● WORK TO BE COMPLETED
Wherever the word "bracket" turns up in a line of the entries, copy that line.

● ● ● ● ● ● ●

(** The amortization step in the specification's words.
    END: [interest = balance*i; principal = -pmt - interest;
          balance += interest + pmt].
    BEGIN: [principal = -pmt; balance += principal;
            interest = balance*i; balance += interest]. *)
Definition spec_interest_at (begin : bool) (i pmt bal : num) : num :=
  if begin then (bal + - pmt) * i else bal * i.

Definition spec_principal_at (begin : bool) (i pmt bal : num) : num :=
  if begin then - pmt else - pmt - bal * i.

Definition spec_balance_after (begin : bool) (i pmt bal : num) : num :=
  if begin then (bal + - pmt) + (bal + - pmt) * i
  else bal + (bal * i + pmt).

(** The running balance after [k] periods, starting from [pv]. *)
Fixpoint spec_balance (begin : bool) (i pv pmt : num) (k : nat) : num :=
  match k with
  | O => pv
  | S k' => spec_balance_after begin i pmt (spec_balance begin i pv pmt k')
  end.

(** The principal and interest portions of period [k] (from 1). *)
Definition spec_principal (begin : bool) (i pv pmt : num) (k : nat) : num :=
  spec_principal_at begin i pmt (spec_balance begin i pv pmt (k - 1)).

Definition spec_interest (begin : bool) (i pv pmt : num) (k : nat) : num :=
  spec_interest_at begin i pmt (spec_balance begin i pv pmt (k - 1)).

(** The sum of the portions of the periods [p1..p2], added in order to 0. *)
Definition spec_window_sum (portion : nat -> num) (p1 p2 : nat) : num :=
  fold_left Num.add (map portion (seq p1 (S p2 - p1))) #0.

(* ------------------------------------------------------------------ *)
(** ** Outcomes and preconditions of CPT *)

(** A call has failed when it leaves an error message. *)
Definition failed (st : state) : bool :=
  match st_message st with
  | Some (mkMessage _ error) => true
  | _ => false
  end.

(** A call has solved for a register when it leaves a success message. *)
Definition solved (st : state) : bool :=
  match st_message st with
  | Some (mkMessage _ success) => true
  | _ => false
  end.

(** The frequencies are set: [py > 0] and [cy > 0]. *)
Definition validFrequencies (st : state) : bool :=
  (st_py st >? #0) && (st_cy st >? #0).

(* ------------------------------------------------------------------ *)
(** ** The solvers on real numbers *)

(** The annuity factor on reals, given the value [c] of [(1+i)^n]. *)
Definition afR (i n c : R) (begin : bool) : R :=
  if Rltb (Rabs i) 1e-10 then n
  else if begin then ((c - 1) / i * (1 + i))%R
  else ((c - 1) / i)%R.

(** The residual of the rate search and its derivative on reals, for a
    rate [i > -1]. *)
Definition fR (n pv pmt fv : R) (begin : bool) (i : R) : R :=
  (fv - pv * Rpower (1 + i) n
   - pmt * afR i n (Rpower (1 + i) n) begin)%R.

Definition dfR (n pv pmt : R) (begin : bool) (i : R) : R :=
  if Rltb (Rabs i) 1e-10 then (- pv * n - pmt * n * (n + 1) / 2)%R
  else
    let c := Rpower (1 + i) n in
    let d := Rpower (1 + i) (n - 1) in
    let af := ((c - 1) / i)%R in
    let dAf := ((n * d * i - (c - 1)) / (i * i))%R in
    (- pv * (n * d) - pmt * (if begin then dAf * (1 + i) + af else dAf))%R.

(** END timing on reals: the balance after [k] more periods, and the sum
    [1 + x + ... + x^(k-1)] of the growth factors. *)
Fixpoint endBalance (i pmt : R) (k : nat) (b : R) : R :=
  match k with
  | O => b
  | S k' => endBalance i pmt k' (b + (b * i + pmt))
  end.

Fixpoint geomSum (x : R) (k : nat) : R :=
  match k with
  | O => 0
  | S k' => (geomSum x k' + x ^ k')%R
  end.

(** The NPV loop on reals, with [y = 1 + r] non-zero. *)
Fixpoint npvR (y : R) (cashFlows : list R) (t : nat) (npv : R) : R :=
  match cashFlows with
  | [] => npv
  | c :: rest => npvR y rest (S t) (npv + c / y ^ t)
  end.

(* ------------------------------------------------------------------ *)
(** ** Invariants of the rate search *)

(** The range the Newton phase of [solveIY] keeps its rates in, and the
    states of the loop whose current and best rates are numbers in it. *)
Definition inRange (x : R) : Prop := (-0.99 < x <= 10)%R.

Definition newton_ok (s : newton) : Prop :=
  exists x y : R,
    nw_i s = #x /\ nw_bestI s = #y /\ inRange x /\ inRange y.

(** A bracket whose ends are numbers [lo <= hi] inside [[L, H]]. *)
Definition bracket_ok (L H : R) (b : bracket) : Prop :=
  exists lo hi : R,
    b_lo b = #lo /\ b_hi b = #hi /\ (L <= lo)%R /\ (lo <= hi)%R /\ (hi <= H)%R.

(* ------------------------------------------------------------------ *)
(** ** Sample inputs *)

(** A state with every register set, FV computed last. *)
Definition all_set_state : state :=
  mkState (Some #1) (Some #0) (Some #1) (Some #0) (Some #5)
    #1 #1 false (Typed "0") true None None (Some VarFV) false false None.

(** A state with two registers unset. *)
Definition two_blank_state : state :=
  mkState None None (Some #1) (Some #0) (Some #5)
    #1 #1 false (Typed "0") true None None None false false None.

(** A state whose frequencies were never set. *)
Definition unset_frequency_state : state :=
  mkState (Some #1) None (Some #1) (Some #0) (Some #5)
    #0 #0 false (Typed "0") true None None None false false None.

(** A state with I/Y unset: 100 growing to 110 over one period. *)
Definition rate_state : state :=
  mkState (Some #1) None (Some #100) (Some #0) (Some #110)
    #1 #1 false (Typed "0") true None None None false false None.


(** An outlay of 1 returning 1.1 after one period. *)
Definition one_return_flows : list num := [#(-1); #1.1].

(* ================================================================== *)
(** * Further operations on the calculator state *)
(* ================================================================== *)

Definition setSelectedVar (v : option string) (st : state) : state :=
  mkState (st_N st) (st_IY st) (st_PV st) (st_PMT st) (st_FV st)
    (st_py st) (st_cy st) (st_BGN st) (st_entry st) (st_isNewEntry st)
    v (st_lastComputed st) (st_lastComputedVar st)
    (st_rclMode st) (st_computeArmed st) (st_message st).

Definition setLastComputedVar (v : option tvmVar) (st : state) : state :=
  mkState (st_N st) (st_IY st) (st_PV st) (st_PMT st) (st_FV st)
    (st_py st) (st_cy st) (st_BGN st) (st_entry st) (st_isNewEntry st)
    (st_selectedVar st) (st_lastComputed st) v
    (st_rclMode st) (st_computeArmed st) (st_message st).

Definition setEntry (e : entryBuf) (isNewEntry : bool) (st : state) : state :=
  mkState (st_N st) (st_IY st) (st_PV st) (st_PMT st) (st_FV st)
    (st_py st) (st_cy st) (st_BGN st) e isNewEntry
    (st_selectedVar st) (st_lastComputed st) (st_lastComputedVar st)
    (st_rclMode st) (st_computeArmed st) (st_message st).

Definition setPyField (x : num) (st : state) : state :=
  mkState (st_N st) (st_IY st) (st_PV st) (st_PMT st) (st_FV st)
    x (st_cy st) (st_BGN st) (st_entry st) (st_isNewEntry st)
    (st_selectedVar st) (st_lastComputed st) (st_lastComputedVar st)
    (st_rclMode st) (st_computeArmed st) (st_message st).

Definition setCyField (x : num) (st : state) : state :=
  mkState (st_N st) (st_IY st) (st_PV st) (st_PMT st) (st_FV st)
    (st_py st) x (st_BGN st) (st_entry st) (st_isNewEntry st)
    (st_selectedVar st) (st_lastComputed st) (st_lastComputedVar st)
    (st_rclMode st) (st_computeArmed st) (st_message st).

Definition tvmVar_eqb (a b : tvmVar) : bool :=
  match a, b with
  | VarN, VarN | VarIY, VarIY | VarPV, VarPV
  | VarPMT, VarPMT | VarFV, VarFV => true
  | _, _ => false
  end.

(** [varName === 'IY' ? 'I/Y' : varName] *)
Definition varLabel (v : tvmVar) : string :=
  match v with
  | VarIY => "I/Y"
  | _ => varName v
  end.

(** [clearRegister(varName)] for one of the five TVM keys (the only
    arguments [handleKeyClick] passes). *)
Definition clearRegister (v : tvmVar) (st : state) : state :=
  let st := clearMessage st in
  let st := setRclMode false st in
  let st := setComputeArmed false st in
  let st := setReg v None st in
  let st := setSelectedVar (Some (varName v)) st in
  let st := match st_lastComputedVar st with
            | Some w => if tvmVar_eqb w v then setLastComputedVar None st else st
            | None => st
            end in
  let st := showMessage (Text (varLabel v ++ " cleared")) info st in
  setEntry (Typed "0") true st.

(** [Number.isInteger] *)
Definition isInteger (a : num) : bool :=
  match a with
  | Fin x => Num.is_int x
  | _ => false
  end.

(** [setPY(value)] and [setCY(value)]: the new state and the boolean
    returned. *)
Definition setPY (value : num) (st : state) : state * bool :=
  if negb (isInteger value)
  then (showMessage (Text "P/Y must be integer") error st, false)
  else if (value <? #1) || (value >? #999)
  then (showMessage (Text "P/Y must be 1-999") error st, false)
  else (setPyField value st, true).

Definition setCY (value : num) (st : state) : state * bool :=
  if negb (isInteger value)
  then (showMessage (Text "C/Y must be integer") error st, false)
  else if (value <? #1) || (value >? #999)
  then (showMessage (Text "C/Y must be 1-999") error st, false)
  else (setCyField value st, true).
Definition set_classes (v : gmap string class_info) (s : MetricsAnalyzer) :=
  mkAnalyzer v (current_class s) (inheritance_tree s) (coupling s)
    (methods_per_class s) (attributes_per_class s) (method_attribute_usage s).
Definition set_current_class (v : option string) (s : MetricsAnalyzer) :=
  mkAnalyzer (classes s) v (inheritance_tree s) (coupling s)
    (methods_per_class s) (attributes_per_class s) (method_attribute_usage s).
Definition set_inheritance_tree (v : gmap string string) (s : MetricsAnalyzer) :=
  mkAnalyzer (classes s) (current_class s) v (coupling s)
    (methods_per_class s) (attributes_per_class s) (method_attribute_usage s).
Definition set_coupling (v : gmap string (gset string)) (s : MetricsAnalyzer) :=
  mkAnalyzer (classes s) (current_class s) (inheritance_tree s) v
    (methods_per_class s) (attributes_per_class s) (method_attribute_usage s).
Definition set_methods_per_class (v : gmap string (list string)) (s : MetricsAnalyzer) :=
  mkAnalyzer (classes s) (current_class s) (inheritance_tree s) (coupling s)
    v (attributes_per_class s) (method_attribute_usage s).
Definition set_attributes_per_class (v : gmap string (gset string)) (s : MetricsAnalyzer) :=
  mkAnalyzer (classes s) (current_class s) (inheritance_tree s) (coupling s)
    (methods_per_class s) v (method_attribute_usage s).
Definition set_method_attribute_usage (v : gmap string (gmap string (gset string)))
    (s : MetricsAnalyzer) :=
  mkAnalyzer (classes s) (current_class s) (inheritance_tree s) (coupling s)
    (methods_per_class s) (attributes_per_class s) v.

(** ** [defaultdict] operations *)

(** [d[k]] on a [defaultdict]: the stored value, or the default, which is
    then inserted under [k]. *)
Definition dd_read {V} (m : gmap string V) (k : string) (d : V) : V * gmap string V :=
  match m !! k with
  | Some v => (v, m)
  | None => (d, <[k := d]> m)
  end.

(** [d[k].add(x)] on a [defaultdict(set)]. *)
Definition dd_set_add (m : gmap string (gset string)) (k x : string) :=
  <[k := {[x]} ∪ default ∅ (m !! k)]> m.

(** [d[k].append(x)] on a [defaultdict(list)]. *)
Definition dd_list_append (m : gmap string (list string)) (k x : string) :=
  <[k := default [] (m !! k) ++ [x]]> m.

(** [d[k1][k2].add(x)] on a [defaultdict(lambda: defaultdict(set))]. *)
Definition dd2_set_add (m : gmap string (gmap string (gset string))) (k1 k2 x : string) :=
  <[k1 := dd_set_add (default ∅ (m !! k1)) k2 x]> m.

(** ** [analyze_method] *)

(** The hard-coded list of class names recognised as coupling targets. *)
Definition known_class_names : list string :=
  ["Student"; "Course"; "Lecturer"; "Registrar"; "Person"].

(** The loop body of [analyze_method] for one node of [ast.walk(method_node)].
    The third [if] of the source only executes [pass]. *)
Definition analyze_node (class_name method_name : string)
    (s : MetricsAnalyzer) (n : expr_node) : MetricsAnalyzer :=
  match n with
  | Attribute (Some v) attr_name =>
      if decide (v = "self")%string then
        set_method_attribute_usage
          (dd2_set_add (method_attribute_usage s) class_name method_name attr_name)
          (set_attributes_per_class
             (dd_set_add (attributes_per_class s) class_name attr_name) s)
      else s
  | Attribute None _ => s
  | Name id =>
      if decide (id ∈ known_class_names) then
        if decide (id ≠ class_name) then
          set_coupling (dd_set_add (coupling s) class_name id) s
        else s
      else s
  | OtherNode _ => s
  end.

Definition analyze_method (class_name : string) (method_node : FunctionDef)
    (s : MetricsAnalyzer) : MetricsAnalyzer :=
  fold_left (analyze_node class_name (fd_name method_node)) (fd_walk method_node) s.

(** ** [visit_ClassDef] *)

Definition base_class_label (b : base_expr) : string :=
  match b with
  | BaseName id => id
  | BaseOther => "object"
  end.

Definition function_names (body : list body_item) : list string :=
  omap (fun it => match it with FunctionItem f => Some (fd_name f) | OtherItem => None end) body.

(** [for base in node.bases: if isinstance(base, ast.Name):
       self.inheritance_tree[node.name] = base.id] *)
Definition store_inheritance (name : string) (bases : list base_expr)
    (t : gmap string string) : gmap string string :=
  fold_left (fun t b => match b with
                        | BaseName id => <[name := id]> t
                        | BaseOther => t
                        end) bases t.

(** One iteration of [for item in node.body]. *)
Definition visit_item (name : string) (s : MetricsAnalyzer) (it : body_item) : MetricsAnalyzer :=
  match it with
  | FunctionItem f =>
      analyze_method name f
        (set_methods_per_class (dd_list_append (methods_per_class s) name (fd_name f)) s)
  | OtherItem => s
  end.

(** [self.classes[node.name]] is a fresh dict whose ['methods'] list receives
    one [append] per [FunctionDef] of the body; its final value is stored
    directly.  [generic_visit] is modelled by the module being the flattened
    sequence of [ClassDef]s. *)
Definition visit_ClassDef (c : ClassDef) (s : MetricsAnalyzer) : MetricsAnalyzer :=
  let name := cd_name c in
  let info := mkClassInfo (function_names (cd_body c)) ∅
                (map base_class_label (cd_bases c)) (length (cd_body c)) in
  let s1 := set_classes (<[name := info]> (classes s)) (set_current_class (Some name) s) in
  let s2 := set_inheritance_tree (store_inheritance name (cd_bases c) (inheritance_tree s1)) s1 in
  let s3 := fold_left (visit_item name) (cd_body c) s2 in
  set_current_class None s3.

(** [analyzer.visit(tree)] on a fresh analyzer. *)
Definition build (m : module) : MetricsAnalyzer :=
  fold_left (fun s c => visit_ClassDef c s) m init.

(** ** Metric functions *)

(** [while current in self.inheritance_tree: depth += 1;
       current = self.inheritance_tree[current]], with a bound on the number
    of loop tests. *)
Fixpoint dit_loop (fuel : nat) (tree : gmap string string) (current : string)
    (depth : nat) : option nat :=
  match fuel with
  | O => None
  | S f =>
      match tree !! current with
      | None => Some depth
      | Some parent => dit_loop f tree parent (S depth)
      end
  end.

Definition calculate_dit (fuel : nat) (s : MetricsAnalyzer) (class_name : string) : option nat :=
  dit_loop fuel (inheritance_tree s) class_name 0.

(** [len(self.coupling[class_name])]; the read inserts a default entry. *)
Definition calculate_cbo (class_name : string) (s : MetricsAnalyzer) : nat * MetricsAnalyzer :=
  let '(v, m) := dd_read (coupling s) class_name ∅ in
  (size v, set_coupling m s).

(** The value returned by [calculate_lcom]: the float [0.0] of the early
    return, or the [int] [max(p - q, 0)]. *)
Inductive lcom_value :=
| LcomFloatZero
| LcomInt (z : Z).

Definition lcom_num (v : lcom_value) : Z :=
  match v with LcomFloatZero => 0%Z | LcomInt z => z end.

Definition attrs_get (method_attrs : gmap string (gset string)) (m : string) : gset string :=
  default ∅ (method_attrs !! m).

(** [for method2 in methods[i+1:]] for a fixed [method1]. *)
Fixpoint lcom_inner (method_attrs : gmap string (gset string)) (method1 : string)
    (rest : list string) (pq : nat * nat) : nat * nat :=
  match rest with
  | [] => pq
  | method2 :: rest' =>
      let attrs1 := attrs_get method_attrs method1 in
      let attrs2 := attrs_get method_attrs method2 in
      let pq' := if decide (attrs1 ∩ attrs2 = ∅) then (S pq.1, pq.2) else (pq.1, S pq.2) in
      lcom_inner method_attrs method1 rest' pq'
  end.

● ● ● ● ● ● ●

● SOLUTION TO THIS PROBLEM
(** A bracket whose ends are numbers [lo <= hi] inside [[L, H]]. *)
Definition bracket_ok (L H : R) (b : bracket) : Prop :=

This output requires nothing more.